→ **Task objective**:
Lines below that include the word "unfold" should each be copied.
◆ ◆ ◆ ◆ ◆ ◆ ◆
Lemma no_attempt_after_disconnect_while_stopping_witness :
  EventLoop.connection (EventLoop.exec Sample.until_stopping Sample.world)
  <> None
  /\ EventLoop.hass_state (EventLoop.exec Sample.until_stopping Sample.world)
     = stopping
  /\ EventLoop.attempts
       (EventLoop.exec Sample.after_stopping
          (EventLoop.step (EventLoop.ConnectionLost None)
             (EventLoop.exec Sample.until_stopping Sample.world)))
     = [0].
Proof.
  assert (EventLoop.connection
            (EventLoop.exec Sample.until_stopping
               (EventLoop.boot Sample.config running 0)) <> None) as Hopen
    by (vm_compute; discriminate).
  assert (EventLoop.hass_state
            (EventLoop.exec Sample.until_stopping
               (EventLoop.boot Sample.config running 0)) = stopping) as Hstop
    by reflexivity.
  split; [exact Hopen|]. split; [exact Hstop|].
  destruct (no_attempt_after_disconnect_while_stopping
              Sample.config running 0 Sample.until_stopping None
              Sample.after_stopping Hopen Hstop)
    as (_ & _ & Hnone & _).
  unfold Sample.world. rewrite Hnone. reflexivity.
Defined.

(** * Further properties of the code *)

(** ** The conversion, for every configuration and every value *)

Lemma inject_Z_eq (a b : Z) : (inject_Z a == inject_Z b)%Q -> a = b.
Proof. intros H. unfold Qeq in H. cbn in H. lia. Qed.
(** X23.  [calculateTotalElevation] writes a comment and a factor exactly
    when the nine elevation elements all hold finite numbers; what the height
    field holds never keeps it from writing. *)
Theorem legacy_writes_iff_all_finite (d : Legacy.Fields) :
  (exists w, Legacy.calculateTotalElevation d = Some w)
  <-> Forall (fun n : number => exists e : R, n = Fin e)
        [Legacy.elevation d;
         Legacy.elevation_north_05km d; Legacy.elevation_north_1km d;
         Legacy.elevation_south_05km d; Legacy.elevation_south_1km d;
         Legacy.elevation_east_05km d; Legacy.elevation_east_1km d;
         Legacy.elevation_west_05km d; Legacy.elevation_west_1km d].
Proof.
  unfold Legacy.calculateTotalElevation. split.
  - intros [w H].
    destruct (Legacy.elevation d) as [| | | e0]; try discriminate.
    destruct (Legacy.elevation_north_05km d) as [| | | e1]; try discriminate.
    destruct (Legacy.elevation_north_1km d) as [| | | e2]; try discriminate.
    destruct (Legacy.elevation_south_05km d) as [| | | e3]; try discriminate.
    destruct (Legacy.elevation_south_1km d) as [| | | e4]; try discriminate.
    destruct (Legacy.elevation_east_05km d) as [| | | e5]; try discriminate.
    destruct (Legacy.elevation_east_1km d) as [| | | e6]; try discriminate.
    destruct (Legacy.elevation_west_05km d) as [| | | e7]; try discriminate.
    destruct (Legacy.elevation_west_1km d) as [| | | e8]; try discriminate.
    repeat constructor; eexists; reflexivity.
  - intros H.
    repeat match goal with
           | H : Forall _ (_ :: _) |- _ =>
               let e := fresh "e" in
               let He := fresh "He" in
               inversion H as [| ? ? [e He] ?]; subst; clear H; rewrite He
           end.
    cbn [Number.finite]. eexists; reflexivity.
Qed.

(** X24.  For nine finite elevations and every tower height, NaN and the
    infinities included, the legacy script writes a finite factor and one of
    its three comments: the branch that writes an empty comment is never
    taken.  With the height +Infinity the factor written is 1. *)
Theorem legacy_always_classifies (a n05 n1 e05 e1 s05 s1 w05 w1 : R) (height : number) :
  (exists (f : R) (c : Spec.advisory),
      Legacy.calculateTotalElevation (legacyFields a n05 n1 e05 e1 s05 s1 w05 w1 height)
      = Some {| Legacy.orography_factor_comment := legacyComment c;
                Legacy.orography_factor := Fin f |}
      /\ legacyComment c <> ""%string)
  /\ Legacy.calculateTotalElevation (legacyFields a n05 n1 e05 e1 s05 s1 w05 w1 PInf)
     = Some {| Legacy.orography_factor_comment := legacyComment Spec.FLAT;
               Legacy.orography_factor := Fin 1 |}.
Proof.
  split.
  - rewrite legacy_writes_any_height. cbv zeta.
    destruct (legacy_factor_finite
                (a - Spec.Am a (ring8 n05 n1 e05 e1 s05 s1 w05 w1)) height) as [f ->].
    rewrite toFixed2_roundUp, roundUp_Fin, legacy_comment_classify.
    eexists. eexists. split; [reflexivity | apply legacyComment_nonempty].
  - rewrite legacy_writes_any_height. cbv zeta.
    rewrite legacy_factor_PInf, toFixed2_roundUp, roundUp_Fin, legacy_comment_classify.
    rewrite (Rceil_between (1 * 100) 100) by lra.
    replace (100 / 100) with 1 by lra.
    now rewrite (proj2 (classify_flat_iff 1)) by lra.
Qed.

(** ** The legacy input handlers *)



(** X28.  The legacy Lambert input never checks the converted coordinates:
    for every finite easting and northing it sets off the nine requests at
    whatever the conversion returns, where the current script, for a result
    that [validateLonLat] refuses, throws and requests nothing. *)
Theorem legacy_lambert_unvalidated
    (geocodeAddress : string -> string -> result GeocodeHit)
    (proj4_to_wgs84 : crs -> R * R -> R * R)
    (c : crs) (x y : R) (zRef : number) (err : coordinate_error) :
  validateLonLat (Some (fst (proj4_to_wgs84 c (x, y))))
    (Some (snd (proj4_to_wgs84 c (x, y)))) = Some err ->
  LegacyInput.calculateFromLambert proj4_to_wgs84 c (Fin x) (Fin y)
  = LegacyInput.Requests
      (Legacy.requests (snd (proj4_to_wgs84 c (x, y))) (fst (proj4_to_wgs84 c (x, y))))
  /\ resolveInput geocodeAddress proj4_to_wgs84 (lambertForm (Fin x) (Fin y) (Some c) zRef)
     = Err (LambertConversionError err).
Proof.
  intros Hv. unfold LegacyInput.calculateFromLambert, resolveInput, lambertToWgs84.
  cbn [inputType lambertForm eastingEl northingEl lambertCrsEl toNumber Number.finite].
  destruct (proj4_to_wgs84 c (x, y)) as [wlon wlat]. cbn [fst snd] in *.
  now rewrite Hv.
Qed.

(** A conversion that lands outside the latitude range. *)
Lemma legacy_lambert_unvalidated_witness :
  validateLonLat (Some (fst ((fun (_ : crs) (_ : R * R) => (4, 95)) EPSG31370 (0, 0))))
    (Some (snd ((fun (_ : crs) (_ : R * R) => (4, 95)) EPSG31370 (0, 0))))
  = Some LatitudeRange
  /\ LegacyInput.calculateFromLambert (fun _ _ => (4, 95)) EPSG31370 (Fin 0) (Fin 0)
     = LegacyInput.Requests (Legacy.requests 95 4).
Proof.
  assert (Hv : validateLonLat
                 (Some (fst ((fun (_ : crs) (_ : R * R) => (4, 95)) EPSG31370 (0, 0))))
                 (Some (snd ((fun (_ : crs) (_ : R * R) => (4, 95)) EPSG31370 (0, 0))))
               = Some LatitudeRange).
  { cbn [fst snd validateLonLat].
    destruct (Rlt_dec 95 (-90)); [reflexivity |].
    destruct (Rlt_dec 90 95); [reflexivity | lra]. }
  split; [exact Hv |].
  exact (proj1 (legacy_lambert_unvalidated noGeocoder (fun _ _ => (4, 95)) EPSG31370 0 0
                  (Fin 10) LatitudeRange Hv)).
Defined.

(** ** Zero distance in exact arithmetic *)


(** * gotch: initialisers, optional modules and batched accuracy evaluation

    A shallow embedding of three Go files of the gotch binding:

    - [nn/init.go]: the initialisers [randnInit] and [kaimingUniformInit]
      with the recursive [factorial];
    - [tensor/module.go]: [BatchAccuracyForLogits],
      [BatchAccuracyForLogitsIdx], [ApplyOpt] and [ApplyOptT];
    - [wrapper/tensor.go]: the [Tensor] struct.

    Go's [float64] is IEEE-754 binary64, which is what the kernel's primitive
    floats are, so floating point code is embedded on [PrimFloat.float] and
    can be evaluated.  A product and the sum it feeds are rounded one after
    the other, as on amd64; the runs evaluated below are exact, so a fused
    multiply-add gives the same values.  Go's [int] and [int64] are 64-bit
    two's complement and [uint64] is 64-bit unsigned; both are embedded on
    [Z] with the wrap-around written out.

    The libtorch runtime behind the binding is not part of the three files:
    its handle table, the gradient switch and the kernels are modelled as an
    explicit [World] on which the Go code runs. *)

From Stdlib Require Import ZArith Lia List Bool Permutation String.
From Stdlib Require Import PrimFloat FloatOps SpecFloat.
From stdpp Require Import base decidable option list sets gmap.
◆ ◆ ◆ ◆ ◆ ◆ ◆
→ **Answer**:
  unfold Sample.world. rewrite Hnone. reflexivity.
Proof. intros H. unfold Qeq in H. cbn in H. lia. Qed.
  unfold Legacy.calculateTotalElevation. split.
  intros Hv. unfold LegacyInput.calculateFromLambert, resolveInput, lambertToWgs84.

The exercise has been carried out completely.